The psychologists will tell you great athletes are coachable, they have a strong work ethic, they are aware of their work environment, they have composure, presence and poise; they may even be confident. But beyond that, there is always something(s) that touch(es) on the soft side, make them want to quit and also an inner part which want to do what they really want to do like party, drink, smoke, drive fast, put on weight out of season and even not want to train as per a schedule.
It is important for management of these athletes to understand these idiosyncrasies and work on a way to best manage and get the best out of the athlete simultaneously.

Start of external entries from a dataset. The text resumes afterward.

(** Swapping two games with different names flips the answer. *)
Lemma Placed_swap (first : bool) (var : Attr) (order : bool) (a b : Game) :
  get_value attr_name a <> get_value attr_name b ->
  Placed first var order a b -> Placed (negb first) var order b a.
Proof.
  unfold Placed, holds. cbv zeta. intros Hn.
  destruct var, order, first; cbn [Bool.eqb negb];
    try (intros; StringOrderFacts.order);
    (intros [[He1 Hn1]|[Hk1 Ho1]];
     [ left; split; [congruence | StringOrderFacts.order]
     | right; split; [congruence | StringOrderFacts.order] ]).
Qed.

End Sort.

(** C2, as the code has it: in the [last_played] mode the game whose
    [last_played] text (the lowercase of [str(last_played)]) is greater comes
    first, and two games with equal (or both absent) [last_played] are
    ordered by name, again the greater lowercase name first. The comparator
    answers [-1] to place its first argument before the second. *)
Theorem sort_func_last_played (w : CartridgesWindow) (a b : Game) :
  sort_state w = "last_played" ->
  (last_played a = last_played b ->
   sort_func w a b
   = if Py.gt (get_value attr_name a) (get_value attr_name b) then -1 else 1)
  /\ (last_played a <> last_played b ->
      sort_func w a b
      = if Py.gt (get_value attr_last_played a) (get_value attr_last_played b)
        then -1 else 1).
Proof.
  intros Hs. rewrite sort_func_unfold, Hs. cbv zeta.
  change (sort_key "last_played") with (attr_last_played, true).
  cbn [fst snd]. rewrite bool_decide_eq_false_2 by discriminate.
  cbn [negb andb]. split; intros Hlp.
  - unfold get_value at 1 2. rewrite Hlp, String.eqb_refl. reflexivity.
  - destruct (String.eqb_spec (get_value attr_last_played a)
                (get_value attr_last_played b)) as [He|Hne].
    + apply lower_str_opt_int_inj in He. contradiction.
    + destruct (Py.gt _ _); reflexivity.
Qed.

Lemma sort_func_last_played_witness :
  let w := with_sort_state "last_played" sample_window in
  sort_func w (played "a" 1700000000) (played "b" 1700000000) = 1
  /\ sort_func w (played "b" 1700000500) (played "a" 1700000000) = -1.
Proof.
  intros w.
  destruct (sort_func_last_played w (played "a" 1700000000)
              (played "b" 1700000000) eq_refl) as [Htie _].
  destruct (sort_func_last_played w (played "b" 1700000500)
              (played "a" 1700000000) eq_refl) as [_ Hkey].
  split.
  - rewrite (Htie eq_refl). vm_compute. reflexivity.
  - rewrite Hkey by discriminate. vm_compute. reflexivity.
Defined.

(** C2 as stated fails: the game played earlier is placed after the one
    played later, and of two games played at the same time the one whose
    name comes first in the alphabet is placed last. *)
Lemma sort_func_last_played_not_ascending :
  let w := with_sort_state "last_played" sample_window in
  1700000000 < 1700000500
  /\ sort_func w (played "a" 1700000000) (played "b" 1700000500) = 1
  /\ sort_func w (played "b" 1700000500) (played "a" 1700000000) = -1
  /\ sort_func w (played "a" 1700000000) (played "b" 1700000000) = 1
  /\ sort_func w (played "b" 1700000000) (played "a" 1700000000) = -1.
Proof. vm_compute. repeat split; reflexivity. Qed.

(** Swapping two games that differ in the name or in the key negates the
    answer. *)
Lemma Placed_swap_key (first : bool) (var : Attr) (order : bool) (a b : Game) :
  get_value attr_name a <> get_value attr_name b
  \/ get_value var a <> get_value var b ->
  Placed first var order a b -> Placed (negb first) var order b a.
Proof.
  unfold Placed, holds. cbv zeta. intros Hn.
  destruct var, order, first; cbn [Bool.eqb negb];
    try (intros; destruct Hn; StringOrderFacts.order);
    (intros [[He1 Hn1]|[Hk1 Ho1]];
     [ left; split; [congruence |];
       destruct Hn as [Hn|Hn]; [StringOrderFacts.order | congruence]
     | right; split; [congruence | StringOrderFacts.order] ]).
Qed.

(** Two games tied on the name and on the key get the same answer in both
    orders. *)
Lemma sort_func_tied (w : CartridgesWindow) (a b : Game) :
  get_value attr_name a = get_value attr_name b ->
  get_value (fst (sort_key (sort_state w))) a
  = get_value (fst (sort_key (sort_state w))) b ->
  sort_func w a b = sort_func w b a.
Proof.
  intros Hn Hk. rewrite !sort_func_unfold. cbv zeta. rewrite Hn, Hk.
  reflexivity.
Qed.

(** C3, as the code has it: in every mode the comparator answers [-1] or
    [1] and never [0]; swapping two games negates the answer exactly when
    they differ in the lowercase name or in the lowercase text of the key
    of the mode, and two games tied on both get the same answer in both
    orders; and each answer is transitive. *)
Theorem sort_func_order_laws (w : CartridgesWindow) (a b c : Game) :
  let var := fst (sort_key (sort_state w)) in
  (sort_func w a b = -1 \/ sort_func w a b = 1)
  /\ (sort_func w a b = - sort_func w b a
      <-> get_value attr_name a <> get_value attr_name b
          \/ get_value var a <> get_value var b)
  /\ (sort_func w a b = -1 -> sort_func w b c = -1 -> sort_func w a c = -1)
  /\ (sort_func w a b = 1 -> sort_func w b c = 1 -> sort_func w a c = 1).
Proof.
  intros var. split; [apply sort_func_values |]. split; [| split].
  - split.
    + intros Hneg.
      destruct (string_dec (get_value attr_name a) (get_value attr_name b))
        as [Hn|Hn]; [| left; exact Hn].
      destruct (string_dec (get_value var a) (get_value var b))
        as [Hk|Hk]; [| right; exact Hk].
      exfalso. rewrite <- (sort_func_tied w a b Hn Hk) in Hneg.
      destruct (sort_func_values w a b) as [H|H]; rewrite H in Hneg;
        discriminate.
    + intros Hn. destruct (sort_func_values w a b) as [H|H]; rewrite H.
      * apply (sort_func_Placed true), (Placed_swap_key true),
          (sort_func_Placed false) in H; [| exact Hn].
        cbn [negb] in H. rewrite H. reflexivity.
      * apply (sort_func_Placed false), (Placed_swap_key false),
          (sort_func_Placed true) in H; [| exact Hn].
        cbn [negb] in H. rewrite H. reflexivity.
  - intros Hab Hbc. apply (sort_func_Placed true).
    apply (sort_func_Placed true) in Hab, Hbc.
    exact (Placed_trans true _ _ a b c Hab Hbc).
  - intros Hab Hbc. apply (sort_func_Placed false).
    apply (sort_func_Placed false) in Hab, Hbc.
    exact (Placed_trans false _ _ a b c Hab Hbc).
Qed.

Lemma sort_func_order_laws_witness :
  let w := sample_window in
  let zork := played "Zork" 1700000000 in
  let doom := mkGame "Doom" None 1993 None false false false false false in
  let doom' := mkGame "Doom" None 2016 None false false false false false in
  sort_func w mario zelda = - sort_func w zelda mario
  /\ sort_func (with_sort_state "newest" w) doom doom'
     = - sort_func (with_sort_state "newest" w) doom' doom
  /\ sort_func w mario zork = -1
  /\ sort_func w zork mario = 1.
Proof.
  intros w zork doom doom'.
  destruct (sort_func_order_laws w mario zelda zork) as (_ & Hswap & Hbefore & _).
  destruct (sort_func_order_laws w zork zelda mario) as (_ & _ & _ & Hafter).
  destruct (sort_func_order_laws (with_sort_state "newest" w) doom doom' doom)
    as (_ & Hkey & _).
  split; [| split; [| split]].
  - apply Hswap. left. vm_compute. discriminate.
  - apply Hkey. right. vm_compute. discriminate.
  - apply Hbefore; vm_compute; reflexivity.
  - apply Hafter; vm_compute; reflexivity.
Defined.

(** C3 as stated fails: a game compared with itself does not give [0], so
    the answer is not the negation of the swapped comparison. *)
Lemma sort_func_not_antisymmetric :
  sort_func sample_window zelda zelda = -1
  /\ sort_func sample_window zelda zelda <> - sort_func sample_window zelda zelda
  /\ sort_func (with_sort_state "newest" sample_window) zelda zelda = 1.
Proof. vm_compute. repeat split; discriminate. Qed.

(** * Navigation *)

Section Navigation.

Context `{Collaborators}.

Lemma nav_set_library_child (w : CartridgesWindow) :
  nav (set_library_child w) = nav w.
Proof.
  unfold set_library_child. destruct (set_library_child_loop (store w)).
  reflexivity.
Qed.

1. All world beaters want to always be on top and will want to perform better with each outing
2. All world beaters welcome competition but would prefer to be on top and will work hard at remaining on top
3. All world beaters listen to that ‘little’ voice in the back of their heads or even voices from outside, then do what they want to do. We have to give them choices with consequences so they are better able to make informed decisions
4. They also know when to take a break, even it does not agree with what the coaches/management say, but they take the break anyway. How long they stay on that break is what requires adjustment
5. We sometime spend too much time giving them instructions, as opposed to listening to them to hear their opinions. As the athlete gets older and more mature they too begin to develop a mind of their own and will require guidance and not instructions
6. They dream and if they share their dream with you, take that as your template to make the dream happen. There are times however, when you can be honest to say the dream cannot happen. Be gentle.
7. Be aware of the friends they have and be aware of the other instructions they get. Be positive in telling them the realities.
8. Listen more and talk less sometimes
9. For those who are close to their immediate family, embrace that, you may pick up a few ideas which could prove valuable in the near future
10. Talk to them not at them
Bill Cole, a mental game coach, out of California has written on the topic Championship Athletes – what makes them tick? Take a read sometimes.
In one of his columns he said “they learn from themselves, from those around them and from their environment. They embrace winning, competition and reaching their potential as athletes and as individuals. We can also learn a tremendous amount from them.”